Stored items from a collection
-------------------------
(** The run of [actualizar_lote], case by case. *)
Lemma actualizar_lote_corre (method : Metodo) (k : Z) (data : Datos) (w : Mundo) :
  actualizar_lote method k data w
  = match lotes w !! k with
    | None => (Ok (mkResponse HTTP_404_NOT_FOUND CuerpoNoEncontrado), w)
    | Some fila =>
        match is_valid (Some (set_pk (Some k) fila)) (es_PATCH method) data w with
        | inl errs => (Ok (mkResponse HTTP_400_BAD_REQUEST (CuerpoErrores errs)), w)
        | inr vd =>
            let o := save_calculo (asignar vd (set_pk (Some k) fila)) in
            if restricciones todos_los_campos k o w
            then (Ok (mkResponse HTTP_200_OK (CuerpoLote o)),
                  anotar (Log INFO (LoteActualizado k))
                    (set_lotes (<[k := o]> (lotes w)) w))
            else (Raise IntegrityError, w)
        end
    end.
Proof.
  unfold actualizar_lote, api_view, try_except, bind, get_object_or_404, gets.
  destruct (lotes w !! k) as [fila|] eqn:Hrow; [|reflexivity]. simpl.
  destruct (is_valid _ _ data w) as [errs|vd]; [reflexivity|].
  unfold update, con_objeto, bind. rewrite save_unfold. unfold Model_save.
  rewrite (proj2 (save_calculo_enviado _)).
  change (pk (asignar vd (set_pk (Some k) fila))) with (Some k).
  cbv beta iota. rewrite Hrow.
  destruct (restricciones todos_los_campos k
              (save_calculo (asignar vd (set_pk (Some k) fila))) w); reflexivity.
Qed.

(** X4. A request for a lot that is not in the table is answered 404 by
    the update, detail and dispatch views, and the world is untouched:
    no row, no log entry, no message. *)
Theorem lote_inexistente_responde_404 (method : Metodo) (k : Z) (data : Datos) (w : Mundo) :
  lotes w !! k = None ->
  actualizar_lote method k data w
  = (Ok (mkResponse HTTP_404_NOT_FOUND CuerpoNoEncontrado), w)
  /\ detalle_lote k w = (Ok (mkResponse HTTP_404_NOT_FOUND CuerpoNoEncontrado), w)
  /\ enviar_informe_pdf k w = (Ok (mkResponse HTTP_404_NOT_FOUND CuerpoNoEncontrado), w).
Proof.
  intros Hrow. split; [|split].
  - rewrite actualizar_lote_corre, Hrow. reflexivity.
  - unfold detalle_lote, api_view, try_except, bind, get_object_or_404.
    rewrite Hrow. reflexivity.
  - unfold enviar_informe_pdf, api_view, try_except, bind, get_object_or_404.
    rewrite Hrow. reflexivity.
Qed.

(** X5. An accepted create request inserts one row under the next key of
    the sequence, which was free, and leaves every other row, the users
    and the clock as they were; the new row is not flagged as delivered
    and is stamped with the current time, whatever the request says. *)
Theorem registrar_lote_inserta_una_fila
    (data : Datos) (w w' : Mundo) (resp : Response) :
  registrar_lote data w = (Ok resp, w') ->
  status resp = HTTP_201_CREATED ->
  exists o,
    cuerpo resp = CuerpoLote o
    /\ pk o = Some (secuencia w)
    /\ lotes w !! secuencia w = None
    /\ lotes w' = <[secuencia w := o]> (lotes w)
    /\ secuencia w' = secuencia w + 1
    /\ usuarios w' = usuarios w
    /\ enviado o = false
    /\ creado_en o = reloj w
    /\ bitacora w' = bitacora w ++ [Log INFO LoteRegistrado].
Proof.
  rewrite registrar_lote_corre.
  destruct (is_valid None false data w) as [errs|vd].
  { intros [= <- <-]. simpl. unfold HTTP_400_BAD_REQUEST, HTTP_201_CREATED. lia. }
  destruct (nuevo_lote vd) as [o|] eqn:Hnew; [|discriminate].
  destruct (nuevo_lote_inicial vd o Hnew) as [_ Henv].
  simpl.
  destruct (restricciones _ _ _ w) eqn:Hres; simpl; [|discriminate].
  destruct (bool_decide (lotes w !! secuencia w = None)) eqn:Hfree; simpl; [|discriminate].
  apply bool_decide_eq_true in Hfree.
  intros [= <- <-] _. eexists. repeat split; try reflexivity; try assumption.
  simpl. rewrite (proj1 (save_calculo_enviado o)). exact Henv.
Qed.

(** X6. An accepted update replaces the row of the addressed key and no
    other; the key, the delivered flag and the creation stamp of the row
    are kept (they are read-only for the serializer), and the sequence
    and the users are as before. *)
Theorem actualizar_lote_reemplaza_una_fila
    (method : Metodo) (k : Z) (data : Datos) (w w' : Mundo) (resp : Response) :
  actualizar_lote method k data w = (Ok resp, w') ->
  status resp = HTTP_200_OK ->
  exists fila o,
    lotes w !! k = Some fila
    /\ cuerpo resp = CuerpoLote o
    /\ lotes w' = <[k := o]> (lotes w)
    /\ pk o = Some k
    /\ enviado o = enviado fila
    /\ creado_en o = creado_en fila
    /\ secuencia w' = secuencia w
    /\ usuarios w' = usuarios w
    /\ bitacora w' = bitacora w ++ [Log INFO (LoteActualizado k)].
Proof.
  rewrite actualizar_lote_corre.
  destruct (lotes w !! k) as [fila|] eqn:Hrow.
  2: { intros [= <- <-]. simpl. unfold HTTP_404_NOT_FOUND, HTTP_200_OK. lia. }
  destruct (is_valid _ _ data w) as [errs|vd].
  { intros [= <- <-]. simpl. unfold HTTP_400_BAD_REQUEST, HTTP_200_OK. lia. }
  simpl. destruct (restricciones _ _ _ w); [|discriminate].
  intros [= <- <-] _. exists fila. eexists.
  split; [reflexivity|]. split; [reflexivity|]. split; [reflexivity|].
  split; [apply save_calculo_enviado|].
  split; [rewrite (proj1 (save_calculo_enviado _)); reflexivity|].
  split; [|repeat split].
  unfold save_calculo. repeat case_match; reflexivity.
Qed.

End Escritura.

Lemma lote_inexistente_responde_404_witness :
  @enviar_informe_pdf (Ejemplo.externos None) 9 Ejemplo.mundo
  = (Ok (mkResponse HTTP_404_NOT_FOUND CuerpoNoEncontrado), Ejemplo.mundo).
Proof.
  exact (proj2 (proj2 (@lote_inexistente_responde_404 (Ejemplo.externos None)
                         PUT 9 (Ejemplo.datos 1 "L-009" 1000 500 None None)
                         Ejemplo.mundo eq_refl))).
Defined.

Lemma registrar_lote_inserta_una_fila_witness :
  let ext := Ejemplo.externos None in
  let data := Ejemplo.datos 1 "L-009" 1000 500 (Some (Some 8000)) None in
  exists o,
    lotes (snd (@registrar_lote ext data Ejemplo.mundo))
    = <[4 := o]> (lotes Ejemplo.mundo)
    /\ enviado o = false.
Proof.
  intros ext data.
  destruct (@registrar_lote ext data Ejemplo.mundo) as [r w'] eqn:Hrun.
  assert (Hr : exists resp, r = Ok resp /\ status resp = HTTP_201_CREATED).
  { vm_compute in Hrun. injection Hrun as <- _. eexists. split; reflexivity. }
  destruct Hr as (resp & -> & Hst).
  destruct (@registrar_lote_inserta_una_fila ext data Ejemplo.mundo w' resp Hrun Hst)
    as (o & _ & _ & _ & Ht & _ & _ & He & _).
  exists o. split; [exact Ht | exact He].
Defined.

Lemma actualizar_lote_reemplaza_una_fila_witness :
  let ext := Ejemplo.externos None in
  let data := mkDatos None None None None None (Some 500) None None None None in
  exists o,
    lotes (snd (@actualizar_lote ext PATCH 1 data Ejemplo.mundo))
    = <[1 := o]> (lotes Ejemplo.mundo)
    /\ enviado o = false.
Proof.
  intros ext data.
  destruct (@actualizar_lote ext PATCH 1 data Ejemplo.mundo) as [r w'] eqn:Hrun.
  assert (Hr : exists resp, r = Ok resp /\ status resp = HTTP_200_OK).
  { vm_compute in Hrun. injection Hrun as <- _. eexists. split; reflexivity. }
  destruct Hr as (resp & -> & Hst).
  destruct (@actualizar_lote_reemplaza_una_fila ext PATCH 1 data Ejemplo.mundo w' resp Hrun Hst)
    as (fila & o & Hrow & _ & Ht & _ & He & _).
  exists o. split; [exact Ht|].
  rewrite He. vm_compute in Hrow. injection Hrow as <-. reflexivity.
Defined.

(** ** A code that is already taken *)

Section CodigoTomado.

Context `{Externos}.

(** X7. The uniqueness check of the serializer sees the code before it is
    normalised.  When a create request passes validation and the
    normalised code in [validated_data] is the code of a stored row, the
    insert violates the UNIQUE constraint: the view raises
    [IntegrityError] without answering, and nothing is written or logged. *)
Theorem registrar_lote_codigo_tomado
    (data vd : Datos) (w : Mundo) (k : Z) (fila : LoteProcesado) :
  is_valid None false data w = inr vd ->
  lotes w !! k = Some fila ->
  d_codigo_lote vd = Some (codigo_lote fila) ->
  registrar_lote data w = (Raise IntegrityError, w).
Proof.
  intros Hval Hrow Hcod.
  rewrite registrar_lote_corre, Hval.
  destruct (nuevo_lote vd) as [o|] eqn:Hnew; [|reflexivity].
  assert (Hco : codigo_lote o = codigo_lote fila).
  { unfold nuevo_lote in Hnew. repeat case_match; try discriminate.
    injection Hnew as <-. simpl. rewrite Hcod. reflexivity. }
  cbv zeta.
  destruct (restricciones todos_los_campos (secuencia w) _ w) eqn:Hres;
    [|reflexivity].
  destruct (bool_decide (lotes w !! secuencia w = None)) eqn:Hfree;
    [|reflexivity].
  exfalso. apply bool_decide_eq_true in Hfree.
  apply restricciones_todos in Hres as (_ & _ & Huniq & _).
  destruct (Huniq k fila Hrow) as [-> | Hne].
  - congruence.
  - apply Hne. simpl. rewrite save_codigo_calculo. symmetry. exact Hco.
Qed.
-------------------------
**Task requirements**
Only the lines above from the line with "split; [|repeat split]." to the line with "resp = HTTP_201_CREATED).", those two lines included, should be reproduced exactly.

**Response**
  split; [|repeat split].
  unfold save_calculo. repeat case_match; reflexivity.
Qed.

End Escritura.

Lemma lote_inexistente_responde_404_witness :
  @enviar_informe_pdf (Ejemplo.externos None) 9 Ejemplo.mundo
  = (Ok (mkResponse HTTP_404_NOT_FOUND CuerpoNoEncontrado), Ejemplo.mundo).
Proof.
  exact (proj2 (proj2 (@lote_inexistente_responde_404 (Ejemplo.externos None)
                         PUT 9 (Ejemplo.datos 1 "L-009" 1000 500 None None)
                         Ejemplo.mundo eq_refl))).
Defined.

Lemma registrar_lote_inserta_una_fila_witness :
  let ext := Ejemplo.externos None in
  let data := Ejemplo.datos 1 "L-009" 1000 500 (Some (Some 8000)) None in
  exists o,
    lotes (snd (@registrar_lote ext data Ejemplo.mundo))
    = <[4 := o]> (lotes Ejemplo.mundo)
    /\ enviado o = false.
Proof.
  intros ext data.
  destruct (@registrar_lote ext data Ejemplo.mundo) as [r w'] eqn:Hrun.
  assert (Hr : exists resp, r = Ok resp /\ status resp = HTTP_201_CREATED).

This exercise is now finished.